少女はその先端の熱を、物欲しそうな顔で見ていた。
何も言わずに話の続きを待つ。
「……三日以内に敵さんの母船から総攻撃を受けて、地球は焼け野原になる。隕石が落ちた太古の世界と同じ環境で、一からやり直しなんだとさ」
「ふぅん……。みんな死ぬの?」
「死ぬ。まぁ、みんなほっといてもいつか死ぬんだから一緒なんだけどな。みんな揃いも揃って時間を作っては家族や恋人と会ってるぜ」
「あなたは、そういう人いないの?」
「いねぇよ」
「寂しい人」
「みんな死んだよ」
男は遠くの空を見て、なんの感情も込めずにそう言った。
「……ごめんなさい」
少女は今にも泣き出しそうな声で謝った。
「気にすんな。寂しい人であることには変わりねぇ。お前と一緒だよ。俺も死にたいからここに来た」
「また大切な人が出来たら、あなたは生きたくなる?」
「さぁな。とりあえず今は死にたくなくなった。なんでかは分からない。おそらくまだこのタバコの箱の中身がなくなっていないせいだ。

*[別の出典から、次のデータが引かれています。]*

(** What [compare] makes of the raw result: 0 when it is truthy, the
    result itself when it is a falsy number, 1 otherwise. *)
Lemma FunctionComparator_interpretation
  (this : FunctionComparator.t) (e1 e2 : value) :
  let ret := FunctionComparator.raw this e1 e2 in
  (ToBoolean ret = true -> FunctionComparator.compare_ this e1 e2 = Fin 0)
  /\ (forall n, ret = VNumber n -> ToBoolean ret = false ->
        FunctionComparator.compare_ this e1 e2 = n
        /\ (n = NaN \/ n = Fin 0))
  /\ (Types.isNumber ret = false -> ToBoolean ret = false ->
        FunctionComparator.compare_ this e1 e2 = Fin 1).
Proof.
  unfold FunctionComparator.compare_. cbv zeta.
  destruct (FunctionComparator.raw this e1 e2) as [| |b|n|s|d|c r];
    (split; [|split]);
    try (intros H; try rewrite H; simpl in *; congruence);
    try (intros m Hm; discriminate Hm);
    try (intros H1 H2; try rewrite H2; simpl in *; congruence).
  intros m Hm Hf. injection Hm as <-. rewrite Hf. split; [reflexivity|].
  destruct n as [|z|s]; [now left|right|discriminate].
  simpl in Hf. apply negb_false_iff, Z.eqb_eq in Hf. now subst.
Qed.

Lemma new_known (f : candidate) :
  judgeFuncType f <> Functions.UNKNOWN ->
  FunctionComparator.new f = Return (FunctionComparator.mk f).
Proof.
  unfold FunctionComparator.new.
  destruct (judgeFuncType f); simpl; congruence.
Qed.

Lemma new_unknown (f : candidate) :
  judgeFuncType f = Functions.UNKNOWN ->
  FunctionComparator.new f
  = Throw (IllegalArgumentException (Some "argument is not a function"%string)).
Proof. unfold FunctionComparator.new. now intros ->. Qed.

(** A raw result that is a number other than 0 and NaN is truthy. *)
Lemma compare_truthy_number
  (this : FunctionComparator.t) (e1 e2 : value) (z : Z) :
  FunctionComparator.raw this e1 e2 = VNumber (Fin z) ->
  z <> 0 ->
  FunctionComparator.compare_ this e1 e2 = Fin 0.
Proof.
  intros Hraw Hz.
  destruct (FunctionComparator_interpretation this e1 e2) as (Ht & _ & _).
  apply Ht. rewrite Hraw. simpl.
  apply negb_true_iff, Z.eqb_neq. exact Hz.
Qed.

Lemma raw_instance (c : Comparator value number) (e1 e2 : value) :
  FunctionComparator.raw (FunctionComparator.mk (instance c)) e1 e2
  = VNumber (compare c e1 e2).
Proof. reflexivity. Qed.

End FunctionComparatorFacts.
(** X7.  When a member id is listed twice, [update_job] ends in an uncaught
    [sqlite3.IntegrityError] and the database is what it was: the edit of
    the columns and the clearing of the roster are rolled back with the
    failed insert. *)
Theorem update_job_duplicate_rolls_back (s : store) (job_id client_id : Z)
    (job : Job.t) (description scheduled_date crew : string)
    (crew_id : option Z) (member_ids : option (list Z)) (eh ec : real)
    (dt : datetime) :
  fetch_job s job_id = inr job ->
  Job.status job <> "Completed" ->
  fromisoformat scheduled_date = inl dt ->
  ~ NoDup (member_ids_or_empty member_ids) ->
  update_job job_id client_id description scheduled_date crew crew_id
             member_ids eh ec s
    = (Uncaught "sqlite3.IntegrityError", s).
Proof.
  intros Hf Hst Hdt Hnd. apply eqb_neq_false in Hst. unfold update_job.
  rewrite Hf, Hst, Hdt. project_store.
  now rewrite insert_job_members_duplicate.
Qed.

(** X8.  When a member id is listed twice, [create_job] ends in an uncaught
    [sqlite3.IntegrityError] too, but the job row, committed before the
    roster is written, stays: the database holds one more job, Scheduled,
    and no roster row for it. *)
Theorem create_job_duplicate_keeps_job (s : store) (client_id : Z)
    (description scheduled_date crew : string) (crew_id : option Z)
    (member_ids : option (list Z)) (eh ec : real) (dt : datetime) :
  fromisoformat scheduled_date = inl dt ->
  ~ NoDup (member_ids_or_empty member_ids) ->
  let res := create_job client_id description scheduled_date crew crew_id
               member_ids eh ec s in
  let new_id := next_rowid Job.id (jobs s) in
  fst res = Uncaught "sqlite3.IntegrityError" /\
  (exists j,
     rows (jobs (snd res)) = rows (jobs s) ++ [j] /\
     job_row (snd res) new_id = Some j /\
     Job.id j = new_id /\ Job.client_id j = client_id /\
     Job.status j = "Scheduled") /\
  job_members (snd res) = job_members s /\
  snd res = with_jobs (jobs (snd res)) s.
Proof.
  intros Hdt Hnd res new_id. subst res new_id. unfold create_job.
  rewrite Hdt. project_store.
  rewrite insert_job_members_duplicate by exact Hnd. project_store.
  split; [reflexivity|]. split; [|split; reflexivity].
  eexists. split; [reflexivity|]. split; [|repeat split].
  unfold job_row. project_store.
  now rewrite (select_by_id_inserted Job.id).
Qed.

(** X9.  A successful [create_job] (a date that parses, member ids without
    repetition, no roster row under the new id) appends one job with a
    fresh id, status Scheduled, no actual figures and no invoice state;
    afterwards the members on the roster of the new job are exactly the
    submitted ones, and the roster rows of the other jobs are untouched.
    The client id is not looked up. *)
Theorem create_job_stores (s : store) (client_id : Z)
    (description scheduled_date crew : string) (crew_id : option Z)
    (member_ids : option (list Z)) (eh ec : real) (dt : datetime) :
  fromisoformat scheduled_date = inl dt ->
  NoDup (member_ids_or_empty member_ids) ->
  (forall p, In p (job_members s) -> fst p <> next_rowid Job.id (jobs s)) ->
  let res := create_job client_id description scheduled_date crew crew_id
               member_ids eh ec s in
  let new_id := next_rowid Job.id (jobs s) in
  let j := Job.mk new_id client_id (strip description) (isoformat dt)
             (Some (strip crew)) (crew_id_or_none crew_id) (Some eh)
             (Some ec) None None "Scheduled" None None None None in
  fst res = RedirectResponse "/jobs" /\
  rows (jobs (snd res)) = rows (jobs s) ++ [j] /\
  (forall x, In x (rows (jobs s)) -> Job.id x < new_id) /\
  job_row (snd res) new_id = Some j /\
  (forall m, In (new_id, m) (job_members (snd res)) <->
             In m (member_ids_or_empty member_ids)) /\
  (forall i m, i <> new_id ->
     (In (i, m) (job_members (snd res)) <-> In (i, m) (job_members s))).
Proof.
  intros Hdt Hnd Hfresh res new_id j. subst res new_id j.
  unfold create_job. rewrite Hdt. project_store.
  rewrite insert_job_members_fresh; [project_store | exact Hnd |].
  - split; [reflexivity|]. split; [reflexivity|].
    split; [intros x Hx; now apply (next_rowid_fresh Job.id)|].
    unfold job_row. project_store.
    split; [now rewrite (select_by_id_inserted Job.id)|].
    change (seq (insert_row Job.id ?mk (jobs s)))
      with (next_rowid Job.id (jobs s)).
    split.
    + intros m. rewrite in_app_iff, in_map_iff. split.
      * intros [H | [x [Hx Hin]]].
        -- apply Hfresh in H. cbn [fst] in H. contradiction.
        -- injection Hx as <-. exact Hin.
      * intros Hin. right. now exists m.
    + intros i m Hi. rewrite in_app_iff, in_map_iff. split.
      * intros [H | [x [Hx _]]]; [exact H|].
        injection Hx as Hx _. congruence.
      * intros Hin. now left.
  - intros m _ Hin. now apply Hfresh in Hin.
Qed.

俺はもったいないことをするのが大嫌いなんだ」
「意味分かんない。あなたは言葉を使うのが下手くそだね」
「お前にだけは言われたくなかったなぁ……」
男はタバコを一本取り出すと、少女に渡した。
受け取った少女は怪訝そうな顔をして男を見つめた。
男は安物のライターを取り出し、少女の顔の前に持ってきた。
「吸ったことない」
「知ってる。だから一度くらい吸っとけ」
少女はタバコを不器用に咥えた。
男が火をつけると、少女はタバコの先を凝視し、火と先端を必死に近づけていく。
「息を吸い込まないとつかねぇぞ」
タバコは蛍のように儚く光った。
少女はむせた。
咳がとまらない。
「なにこれ。なにがいいのこれ。バカじゃないの?」
「ははっ、お前怒ったらそんな顔すんのか。初めて見た」
「あなたが怒らせるようなことをするからでしょ」
「死ぬ前に見ておきたかったんだよ。悪いな。あと、これお前にやるよ」
箱とライターを差し出した。少女は眉毛をハの字にした。
「……いらない」
「そういうな。もらっとけ。俺はもう充分吸ったからよ。いらなかったらその辺に捨てといてくれ」
「……」
男は強引に少女の飛行服のポケットにねじ込んだ。